My Matillion instance has stopped because it's out of disk space. It looks like the internal postgres 9.6 db has lost its mind. Any ideas on how to fix this?

Hi @JulieThomas

I can see you have raised this with our support team, myself and the community would be really interested to hear what they suggest and what resolves this issue for you.

Kind regards, Joe

OK--here's what I know and what we've done so far. The Matillion internal database appears to have filled up with task output. The retention period was set to a year and we run 8 jobs every 6 minutes, round-the-clock, so I'm currently of the opinion that the disk space filled up in the course of normal operations.

 

First, we extended the volume to get Matillion back up and running. Everything appeared to be healthy, but the database was, in fact, still growing.

 

James the Engineer and I got on a Zoom and performed the following steps:

 

1) Backed up the Matillion instance with a volume snapshot

2) Reconfigured task history retention to more normal values

3) Restarted Tomcat

4) Vacuum'ed the Postgres database--currently in progress. We've got 200GB of database that I'm hoping to take to ~50 GB, so it's taking a while.

5) Restart server (TBD)

 

To be clear, I executed these steps at the direction and with the guidance of Matillion support.

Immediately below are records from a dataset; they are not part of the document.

(** The keys of [Object.fromEntries] are the names in order of first
    occurrence. *)
Lemma keys_fromEntries (es : list (string * V)) :
  JsObject.keys (JsObject.fromEntries es) = first_occurrences [] (map fst es).
Proof. apply (keys_fold es []). Qed.

Lemma In_first_occurrences k (seen ks : list string) :
  In k (first_occurrences seen ks) -> In k ks.
Proof.
  revert seen. induction ks as [|a r IH]; intros seen; simpl; [tauto|].
  destruct (existsb (String.eqb a) seen); simpl; intros H.
  - right. eauto.
  - destruct H; [now left | right; eauto].
Qed.

Lemma insert_index_perm i (p : string * V) l :
  Permutation (JsObject.insert_index i p l) ((i, p) :: l).
Proof.
  induction l as [|[j q] r IH]; simpl; [reflexivity|].
  destruct (i <=? j)%N; [reflexivity|].
  rewrite IH. apply perm_swap.
Qed.

(** [Object.entries] lists every property exactly once. *)
Lemma entries_perm o : Permutation (JsObject.entries o) o.
Proof.
  unfold JsObject.entries, JsObject.named_props.
  induction o as [|p r IH]; simpl; [reflexivity|].
  unfold JsObject.is_named at 1.
  destruct (JsObject.array_index (fst p)) as [i|].
  - rewrite (Permutation_map snd (insert_index_perm i p _)). simpl.
    now constructor.
  - rewrite <- Permutation_middle. now constructor.
Qed.

(** Without array-index keys the order is the creation order. *)
Lemma entries_named o :
  forallb (@JsObject.is_named V) o = true -> JsObject.entries o = o.
Proof.
  unfold JsObject.entries, JsObject.named_props.
  induction o as [|p r IH]; simpl; [reflexivity|].
  intros H. apply andb_prop in H as [Hp Hr].
  rewrite Hp. unfold JsObject.is_named in Hp.
  destruct (JsObject.array_index (fst p)); [discriminate|].
  specialize (IH Hr).
  destruct (JsObject.index_props r) eqn:E.
  - simpl in *. now rewrite IH.
  - exfalso. clear IH Hp.
    assert (Hin : In p0 (JsObject.index_props r)) by (rewrite E; now left).
    clear E. revert Hin. generalize p0. clear p0 l.
    induction r as [|q r' IHr]; simpl; intros p0 Hin; [assumption|].
    simpl in Hr. apply andb_prop in Hr as [Hq Hr'].
    unfold JsObject.is_named in Hq.
    destruct (JsObject.array_index (fst q)); [discriminate|]. eauto.
Qed.

Lemma In_entries_key k v o :
  In (k, v) (JsObject.entries o) -> In k (JsObject.keys o).
Proof.
  intros H. apply (Permutation_in _ (entries_perm o)) in H.
  unfold JsObject.keys. now apply (in_map fst) in H.
Qed.

End ObjectFacts.

Example property_order :
  JsObject.entries
    (JsObject.fromEntries
       [("email", "a"); ("7", "s"); ("email", "b"); ("3", "t"); ("03", "z")])
  = [("3", "t"); ("7", "s"); ("email", "b"); ("03", "z")].
Proof. reflexivity. Qed.

(** Last value wins. *)
Lemma get_fold n (es : list (string * string)) (o : JsObject.t string) :
  JsObject.get n (fold_left (@JsObject.assign string) es o)
  = match last_value n es with
    | Some x => Some x
    | None => JsObject.get n o
    end.
Proof.
  revert o. induction es as [|[k v] r IH]; intros o; simpl; [reflexivity|].
  rewrite IH. destruct (last_value n r); [reflexivity|].
  unfold JsObject.assign. simpl. rewrite get_set.
  now destruct (String.eqb n k).
Qed.

Lemma get_fromEntries n (es : list (string * string)) :
  JsObject.get n (JsObject.fromEntries es) = last_value n es.
Proof.
  unfold JsObject.fromEntries.
  rewrite get_fold. simpl. now destruct (last_value n es).
Qed.

Lemma In_entries_fromEntries k v (es : list (string * string)) :
  In (k, v) (JsObject.entries (JsObject.fromEntries es)) -> In k (map fst es).
Proof.
  intros H. apply In_entries_key in H. rewrite keys_fromEntries in H.
  now apply In_first_occurrences in H.
Qed.

(** ** What one run of the handler does *)

Ltac run_handler Hform :=
  unfold handleSubmit, unresolved, reply in *; rewrite Hform; simpl.

(** Two worlds with the same components are the same. *)
Lemma World_ext (a b : World) :
  formState a = formState b ->
  controls a = controls b ->
  defaultPrevented a = defaultPrevented b ->
  clock a = clock b ->
  timers a = timers b ->
  events a = events b ->
  a = b.
Proof. destruct a, b; simpl; intros; subst; reflexivity. Qed.

Ltac same_world :=
  apply World_ext; simpl; rewrite <- ?app_assoc; reflexivity.

Lemma handleSubmit_accepted env block f w r :
  form block = RefObj f ->
  reply env f w = Fulfilled r ->
  ok r = true ->
  run (handleSubmit block) env w = (accepted f w, inl tt).
Proof.
  intros Hform Hreply Hok. run_handler Hform.
  fold (collected w). rewrite Hreply. simpl. rewrite Hok. simpl.
  f_equal. same_world.
Qed.

Lemma handleSubmit_not_ok env block f w r :
  form block = RefObj f ->
  reply env f w = Fulfilled r ->
  ok r = false ->
  run (handleSubmit block) env w
  = (failed f (Error "Failed to submit form") w, inl tt).
Proof.
  intros Hform Hreply Hok. run_handler Hform.
  fold (collected w). rewrite Hreply. simpl. rewrite Hok. simpl.
  f_equal. same_world.
Qed.

Lemma handleSubmit_rejected env block f w e :
  form block = RefObj f ->
  reply env f w = Rejected e ->
  run (handleSubmit block) env w = (failed f e w, inl tt).
Proof.
  intros Hform Hreply. run_handler Hform.
  fold (collected w). rewrite Hreply. simpl.
  f_equal. same_world.
Qed.

Lemma unresolved_spec block :
  unresolved block = true <-> forall f, form block <> RefObj f.
Proof.
  unfold unresolved. destruct (form block) as [| |[n|s]|f]; simpl.
  1-2: split; [intros _ f; discriminate | reflexivity].
  1-2: rewrite orb_true_r; split; [intros _ f; discriminate | reflexivity].
  split; [discriminate | intros H; now elim (H f)].
Qed.

Lemma handleSubmit_unresolved env block w :
  (forall f, form block <> RefObj f) ->
  run (handleSubmit block) env w
  = (log EvPreventDefault (with_prevented w), inl tt).
Proof.
  intros H. apply unresolved_spec in H.
  unfold handleSubmit. simpl. rewrite H. reflexivity.
Qed.

(** A run of the handler always returns: nothing escapes the [catch]. *)
Lemma handleSubmit_returns env block w :
  snd (run (handleSubmit block) env w) = inl tt.
Proof.
  destruct (form block) as [| |i|f] eqn:Hform.
  1-3: rewrite handleSubmit_unresolved; [reflexivity | congruence].
  destruct (reply env f w) as [r|e] eqn:Hreply.
  - destruct (ok r) eqn:Hok.
    + now rewrite (@handleSubmit_accepted _ _ _ _ _ Hform Hreply Hok).
    + now rewrite (@handleSubmit_not_ok _ _ _ _ _ Hform Hreply Hok).
  - now rewrite (@handleSubmit_rejected _ _ _ _ _ Hform Hreply).
Qed.

Lemma requests_app w evs :
  flat_map (fun ev => match ev with EvFetch u i => [(u, i)] | _ => [] end)
           (events w ++ evs)
  = requests w
    ++ flat_map (fun ev => match ev with EvFetch u i => [(u, i)] | _ => [] end)
                evs.
Proof. unfold requests. apply flat_map_app. Qed.

Lemma transitions_app w evs :
  flat_map (fun ev => match ev with EvSetFormState s => [s] | _ => [] end)
           (events w ++ evs)
  = transitions w
    ++ flat_map (fun ev => match ev with EvSetFormState s => [s] | _ => [] end)
                evs.
Proof. unfold transitions. apply flat_map_app. Qed.

Lemma diagnostics_app w evs :
  flat_map (fun ev => match ev with EvConsoleError e => [e] | _ => [] end)
           (events w ++ evs)
  = diagnostics w
    ++ flat_map (fun ev => match ev with EvConsoleError e => [e] | _ => [] end)
                evs.
Proof. unfold diagnostics. apply flat_map_app. Qed.

(** Every submit on a resolved form sends one request. *)
Lemma requests_after_submit env block f w :
  form block = RefObj f ->
  requests (exec (handleSubmit block) env w)
  = requests w ++ [(endpoint, requestInit f (collected w))].
Proof.
  intros Hform. unfold exec.
  destruct (reply env f w) as [r|e] eqn:Hreply.
  - destruct (ok r) eqn:Hok.
    + rewrite (@handleSubmit_accepted _ _ _ _ _ Hform Hreply Hok).
      unfold requests at 1. simpl. rewrite requests_app. reflexivity.
    + rewrite (@handleSubmit_not_ok _ _ _ _ _ Hform Hreply Hok).
      unfold requests at 1. simpl. rewrite requests_app. reflexivity.
  - rewrite (@handleSubmit_rejected _ _ _ _ _ Hform Hreply).
    unfold requests at 1. simpl. rewrite requests_app. reflexivity.
Qed.

(** ** The submission client *)

(** C1. A submit on a block whose form reference is a resolved object
    collects every named control of the native form into a mapping in which
    the last value for a name wins, lists that mapping as [{field, value}]
    pairs, one per name, and sends exactly one request: a POST to
    [/api/form-submissions] with body
    [{ form: <form id>, submissionData: [...] }] and the header
    [Content-Type: application/json]. *)
Theorem submit_posts_collected_payload env block f w :
  form block = RefObj f ->
  let entries := formDataEntries (controls w) in
  let data := JsObject.fromEntries entries in
  let w' := exec (handleSubmit block) env w in
  (forall c, In c (controls w) -> control_name c <> "" ->
             In (control_name c, control_value c) entries)
  /\ (forall n, JsObject.get n data = last_value n entries)
  /\ NoDup (map fst (JsObject.entries data))
  /\ Permutation (JsObject.entries data) data
  /\ requests w' =
     requests w ++
     [("/api/form-submissions",
       mkInit "POST"
         (JObj [("form", json_of_id (form_id f));
                ("submissionData",
                 JArr (map (fun fv => JObj [("field", JStr (fst fv));
                                            ("value", JStr (snd fv))])
                           (JsObject.entries data)))])
         [("Content-Type", "application/json")])].
Proof.
  intros Hform entries data w'. repeat split.
  - intros c Hc Hname. unfold entries, formDataEntries.
    apply in_flat_map. exists c. split; [assumption|].
    destruct (String.eqb_spec (control_name c) ""); [contradiction | now left].
  - intros n. apply get_fromEntries.
  - apply Permutation_NoDup with (l := JsObject.keys data).
    + unfold JsObject.keys. apply Permutation_map, Permutation_sym, entries_perm.
    + apply NoDup_keys_fromEntries.
  - apply entries_perm.
  - apply (@requests_after_submit env block f w Hform).
Qed.
(** [min] picks a file of least access time. *)
Lemma min_from_spec DIR (d : folder) best (l : list dirent) :
  NoDup (os.listdir d) -> In best d -> (forall e, In e l -> In e d) ->
  exists e,
    FileManager.min_from (os.getatime DIR d) (os.path DIR (d_name best))
      (d_atime best) ((fun e => os.path DIR (d_name e)) <$> l)
    = Ok (os.path DIR (d_name e))
    /\ In e (best :: l)
    /\ forall e', In e' (best :: l) -> d_atime e <= d_atime e'.
Proof.
  intros Hnd. revert best. induction l as [|x l IH]; intros best Hb Hl.
  - exists best. split; [reflexivity|]. split; [by left|].
    intros e' [<-|[]]. lia.
  - cbn [fmap list_fmap FileManager.min_from].
    rewrite (getatime_In DIR d x Hnd) by (apply Hl; by left).
    cbn [mbind result_bind].
    destruct (Z.ltb_spec (d_atime x) (d_atime best)) as [Hlt|Hge].
    + destruct (IH x) as (e & He & Hin & Hmin);
        [apply Hl; by left|intros; apply Hl; by right|].
      exists e. split; [exact He|]. split.
      * destruct Hin as [<-|Hin]; [right; by left|right; by right].
      * intros e' [<-|[<-|Hin']].
        -- specialize (Hmin x ltac:(by left)). lia.
        -- apply Hmin. by left.
        -- apply Hmin. by right.
    + destruct (IH best) as (e & He & Hin & Hmin);
        [done|intros; apply Hl; by right|].
      exists e. split; [exact He|]. split.
      * destruct Hin as [<-|Hin]; [by left|right; by right].
      * intros e' [<-|[<-|Hin']].
        -- apply Hmin. by left.
        -- specialize (Hmin best ltac:(by left)). lia.
        -- apply Hmin. by right.
Qed.

Lemma min_by_spec DIR (d : folder) (l : list dirent) :
  NoDup (os.listdir d) -> (forall e, In e l -> In e d) -> l <> [] ->
  exists e,
    FileManager.min_by (os.getatime DIR d)
      ((fun e => os.path DIR (d_name e)) <$> l)
    = Ok (os.path DIR (d_name e))
    /\ In e l /\ forall e', In e' l -> d_atime e <= d_atime e'.
Proof.
  intros Hnd Hl Hne. destruct l as [|x l]; [done|].
  cbn [fmap list_fmap FileManager.min_by].
  rewrite (getatime_In DIR d x Hnd) by (apply Hl; by left).
  cbn [mbind result_bind].
  apply min_from_spec; [done|apply Hl; by left|intros; apply Hl; by right].
Qed.

Lemma without_cons n x (d : folder) :
  without n (x :: d)
  = if decide (d_name x <> n) then x :: without n d else without n d.
Proof. reflexivity. Qed.

Lemma selected_cons keep x (d : folder) :
  selected keep (x :: d)
  = if decide (keep (d_name x) = true) then x :: selected keep d
    else selected keep d.
Proof. reflexivity. Qed.

Lemma remove_path DIR (d : folder) n :
  filter (fun e' : dirent => os.path DIR (d_name e') <> os.path DIR n) d
  = without n d.
Proof.
  induction d as [|x d IH]; [reflexivity|].
  rewrite without_cons, <- IH.
  change (filter (fun e' : dirent => os.path DIR (d_name e') <> os.path DIR n)
            (x :: d))
    with (if decide (os.path DIR (d_name x) <> os.path DIR n)
          then x :: filter (fun e' : dirent =>
                              os.path DIR (d_name e') <> os.path DIR n) d
          else filter (fun e' : dirent =>
                         os.path DIR (d_name e') <> os.path DIR n) d).
  destruct (decide (os.path DIR (d_name x) <> os.path DIR n)) as [H|H],
           (decide (d_name x <> n)) as [H'|H']; try reflexivity.
  - exfalso. apply H'. intros Heq. apply H. by rewrite Heq.
  - exfalso. apply H. intros Heq. by apply path_inj in Heq.
Qed.

Lemma without_In n (d : folder) e :
  In e (without n d) <-> In e d /\ d_name e <> n.
Proof.
  unfold without. rewrite <- !list_elem_of_In, list_elem_of_filter. tauto.
Qed.

Lemma without_NoDup n (d : folder) :
  NoDup (os.listdir d) -> NoDup (os.listdir (without n d)).
Proof.
  unfold os.listdir. induction d as [|x d IH]; [done|].
  cbn [fmap list_fmap]. rewrite NoDup_cons. intros [Hx Hnd].
  rewrite without_cons. destruct (decide (d_name x <> n)); [|by apply IH].
  cbn [fmap list_fmap]. apply NoDup_cons. split; [|by apply IH].
  intros Hin. apply Hx. apply list_elem_of_fmap in Hin as (y & Hy & Hin).
  apply list_elem_of_In, without_In in Hin as [Hin _].
  apply list_elem_of_fmap. exists y. split; [done|].
  by apply list_elem_of_In.
Qed.

Lemma without_sublist n (d : folder) : sublist (without n d) d.
Proof. apply sublist_filter. Qed.

Lemma without_notin n (d : folder) :
  ~ In n (os.listdir d) -> without n d = d.
Proof.
  unfold os.listdir. induction d as [|x d IH]; [done|].
  cbn [fmap list_fmap]. intros Hn. rewrite without_cons.
  rewrite decide_True by (intros Heq; apply Hn; by left).
  f_equal. apply IH. intros Hin. apply Hn. by right.
Qed.

(** Removing a selected file of a folder without double names takes one
    off the count of selected files. *)
Lemma without_selected keep (d : folder) e :
  NoDup (os.listdir d) -> In e d -> keep (d_name e) = true ->
  List.length (selected keep d)
  = S (List.length (selected keep (without (d_name e) d))).
Proof.
  induction d as [|x d IH]; [intros _ []|].
  unfold os.listdir. cbn [fmap list_fmap]. rewrite NoDup_cons.
  intros [Hx Hnd] Hin Hk. rewrite list_elem_of_In in Hx.
  destruct Hin as [->|Hin].
  - rewrite without_cons, decide_False by (intros H; by apply H).
    rewrite (without_notin _ _ Hx).
    by rewrite selected_cons, decide_True by done.
  - assert (Hne : d_name x <> d_name e).
    { intros Heq. apply Hx. rewrite Heq.
      apply list_elem_of_In, list_elem_of_fmap. exists e.
      split; [done|]. by apply list_elem_of_In. }
    rewrite without_cons, decide_True by done.
    rewrite !selected_cons.
    destruct (decide (keep (d_name x) = true)); cbn [List.length];
      by rewrite (IH Hnd Hin Hk).
Qed.

(** One round of the loop, with more files than the limit and none of
    them held open: a file of least access time goes. *)
Lemma deleteBody_step DIR keep threshold deleteAll (d : folder) :
  NoDup (os.listdir d) ->
  (forall e, In e (selected keep d) -> d_busy e = false) ->
  0 <= limitOf threshold deleteAll ->
  Z.of_nat (List.length (selected keep d)) > limitOf threshold deleteAll ->
  exists e,
    In e (selected keep d)
    /\ (forall e', In e' (selected keep d) -> d_atime e <= d_atime e')
    /\ FileManager.deleteBody DIR (FileManager.listing DIR keep)
         threshold deleteAll d
       = Continue (without (d_name e) d).
Proof.
  intros Hnd Hfree Hlim Hmore. unfold FileManager.deleteBody.
  rewrite listing_selected, length_fmap. fold (limitOf threshold deleteAll).
  assert (Hgt : (Z.of_nat (List.length (selected keep d))
                 >? limitOf threshold deleteAll) = true) by lia.
  rewrite Hgt.
  destruct (min_by_spec DIR d (selected keep d) Hnd) as (e & Hmin & Hin & Hle).
  { intros e He. by apply selected_In in He as [He _]. }
  { intros Heq. rewrite Heq in Hmore. simpl in Hmore. lia. }
  exists e. split; [done|]. split; [done|]. rewrite Hmin.
  unfold os.remove. pose proof Hin as Hin'. apply selected_In in Hin' as [Hd _].
  rewrite (file_at_In DIR d e Hnd Hd), (Hfree e Hin).
  by rewrite remove_path.
Qed.

Lemma selected_without keep n (d : folder) e :
  In e (selected keep (without n d)) -> In e (selected keep d).
Proof.
  rewrite !selected_In, without_In. tauto.
Qed.
(** The exits of [POST], each with the conditions under which it is taken,
    the response and the state it leaves. *)
Inductive Handled (env : Env) (request : NextRequest) (w : World)
  : NextResponse → World → Prop :=
| handled_no_form e :
    formData request = Rejected e →
    Handled env request w FAILED (logged e (emit (Raised e) w))
| handled_no_audio fd :
    formData request = Fulfilled fd →
    (∀ f, FormData_get "audio" fd ≠ Some (EntryFile f)) →
    Handled env request w MISSING_AUDIO w
| handled_no_language fd f :
    formData request = Fulfilled fd →
    FormData_get "audio" fd = Some (EntryFile f) →
    (∀ l, nullish (FormData_get "targetLanguage" fd) (EntryString "es") = EntryString l →
          isSupportedLanguage l = false) →
    Handled env request w UNSUPPORTED_LANGUAGE w
| handled_no_workspace f l e :
    passes_validation request f l →
    mkdtemp env (workspace_prefix env) = Rejected e →
    Handled env request w FAILED
      (logged e (emit (Raised e) (emit (Call (OpMkdtemp (workspace_prefix env))) w)))
| handled_done f l ws r w2 :
    passes_validation request f l →
    mkdtemp env (workspace_prefix env) = Fulfilled ws →
    process env f l ws (created env ws w) = (Normal r, w2) →
    rm env ws = Fulfilled tt →
    Handled env request w r (removed ws w2)
| handled_failed f l ws e w2 :
    passes_validation request f l →
    mkdtemp env (workspace_prefix env) = Fulfilled ws →
    process env f l ws (created env ws w) = (Throw e, w2) →
    rm env ws = Fulfilled tt →
    Handled env request w FAILED (logged e (removed ws w2))
| handled_not_removed f l ws c e w2 :
    passes_validation request f l →
    mkdtemp env (workspace_prefix env) = Fulfilled ws →
    process env f l ws (created env ws w) = (c, w2) →
    rm env ws = Rejected e →
    Handled env request w FAILED (logged e (not_removed ws e w2)).

(** The getter [g] has [p] cached and its model was constructed [k] times. *)
Definition kept (g : Getter) (p : PromiseId) (k : nat) (w : World) : Prop :=
  cached g w = Some p ∧ constructions (model_of g) w = k.

(** A request with target [language] calls [g]. *)
Definition calls_getter (language : string) (g : Getter) : Prop :=
  g = GetASR ∨ g = GetTranslator ∨ g = GetTTS language.

(** The state after the requests of a list were handled one after another,
    each in the outside world it met. *)
Fixpoint serve (requests : list (Env * NextRequest)) (w : World) : World :=
  match requests with
  | [] => w
  | (env, request) :: rest => serve rest (POST env request w).2
  end.

(** ** Files and constructions of a run *)

(** The files a call reads or writes. *)
Definition files_of (op : Op) : list string :=
  match op with
  | OpWriteFile file => [file]
  | OpConvertToWav input output => [input; output]
  | OpCreateInstrumental input output => [input; output]
  | OpAsr input => [input]
  | OpNormalizeVoice input output => [input; output]
  | OpMixTracks instrumental voice output => [instrumental; voice; output]
  | OpReadFile file => [file]
  | _ => []
  end.

(** The files read or written during a run. *)
Definition files_of_events (evs : list Event) : list string :=
  flat_map (λ ev, match ev with
                  | Call op => files_of op
                  | Raised _ => []
                  end) evs.

(** The calls of [convertToWav] among the events, each with its input and
    its output. *)
Definition conversions (evs : list Event) : list (string * string) :=
  omap (λ ev, match ev with
              | Call (OpConvertToWav input output) => Some (input, output)
              | _ => None
              end) evs.

(** The names of the files of a workspace, for an upload of the given name. *)
Definition workspace_files (env : Env) (fileName : string) : list string :=
  [ "original" ++ or_else (path_extname env fileName) ".wav";
    "original.wav"; "instrumental.wav"; "voice.wav"; "voice-processed.wav";
    "mix.mp3" ].

(** The getters a request for [language] calls, in the order of the calls. *)
Definition GETTERS (language : string) : list Getter :=
  [GetASR; GetTranslator; GetTTS language].

(** The models that the getters of a list construct when called from [w]:
    those of the getters with nothing cached. *)
Definition to_construct (gs : list Getter) (w : World) : list (string * string) :=
  map model_of (filter (λ g, cached g w = None) gs).


(** Since [w], the getters of [reached] were called and no other: their
    models were constructed where nothing was cached, and the slots of the
    other getters are as in [w]. *)
Definition constructed_since (w : World) (reached : list Getter) (w1 : World) : Prop :=
  constructed w1 = (constructed w ++ to_construct reached w)%list ∧
  ∀ g, g ∉ reached → cached g w1 = cached g w.

(** * The page: [src/app/page.tsx]

    The component [HomePage] keeps five state variables; [handleSubmit]
    sends the file and the language to the route and follows the answer.
    The browser is one explicit state: the variables of the component, the
    pending timers, and what was alerted, printed, fetched and published as
    object URL.  What the network answers, and which timers fire while an
    answer is awaited, is given from outside. *)

Module Page.

(** [const SUPPORTED_LANGUAGES = [{ code, label }, ...]] *)
Record LanguageEntry := mkEntry {
  code : string;
  label : string
}.

Definition SUPPORTED_LANGUAGES : list LanguageEntry :=
  [ mkEntry "en" "English"; mkEntry "es" "Spanish"; mkEntry "fr" "French";
    mkEntry "de" "German"; mkEntry "it" "Italian"; mkEntry "pt" "Portuguese" ].

(** [type StatusStep] *)
Inductive StatusStep : Type :=
| idle
| uploading
| transcribing
| translating
| synthesizing
| mixing
| completed
| error.

#[global] Instance StatusStep_eq_dec : EqDecision StatusStep.
Proof. solve_decision. Defined.

(** The values given to [setProgress]: [0], [0.1], [0.2 + index * 0.2] and
    [1], each as the expression that computes it. *)
Inductive Progress : Type :=
| ProgressZero
| ProgressTenth
| ProgressTimeline (index : nat)
| ProgressOne.

(** The state variables of [HomePage]. *)
Record State := mkState {
  file : option File;
  language : string;
  status : StatusStep;
  progress : Progress;
  downloadUrl : option string
}.

(** The state of the first render: [useState(null)], [useState('es')],
    [useState('idle')], [useState(0)], [useState(null)]. *)
Definition initial_state : State :=
  mkState None "es" idle ProgressZero None.

(** A pending timeout: its handle, its delay in milliseconds, and the step
    and the index its callback was made with. *)
Record Timer := mkTimer {
  timer_id : nat;
  timer_delay : Z;
  timer_step : StatusStep;
  timer_index : nat
}.

(** A [Uint8Array]: a view of [byteLength] bytes at [byteOffset] of a
    buffer. *)
Record Uint8Array := mkUint8Array {
  buffer : list Byte.byte;
  byteOffset : nat;
  byteLength : nat
}.

(** [new Blob(parts, { type })] *)
Record Blob := mkBlob {
  parts : list (list Byte.byte);
  type : string
}.

(** An awaited result, with the handles of the timers that fire while it is
    awaited, in the order in which they fire. *)
Definition Waited (A : Type) : Type := list nat * Settled A.

(** What the successive calls of [reader.read()] give: a chunk with
    [done: false], whose [value] may be missing, then the end of the
    stream, [done: true], or a rejection. *)
Inductive Stream : Type :=
| Chunk (fired : list nat) (value : option Uint8Array) (rest : Stream)
| Done (fired : list nat)
| Failed (fired : list nat) (e : JsError).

I'm not a Linux sysadmin nor a Postgres DBA and wouldn't leap into this on my own.

Final state: we reconfigured the log retention so it will stop growing, but we can't reclaim the disk space because the task logging table is 142 GB.

 

In order to reduce the space used by the table, Postgres needs to be able to make a copy of it, which would require extending the volume again. Since an EBS volume, it can't be shrunk after its extended without creating a new volume, copying the data over, and remounting the volume.

 

Given all that trouble, it seems better to just roll it into my next upgrade of Matillion, which I will do on a new instance. We will then extend the instance, vacuum the database, backup Matillion, create a new instance, and restore the back-up on a new, smaller volume, then delete the old instance and its storage.

@JulieThomas​ , we are running into the same issue. Looking at the steps you took to resolve...where did you reconfigure the task history retention?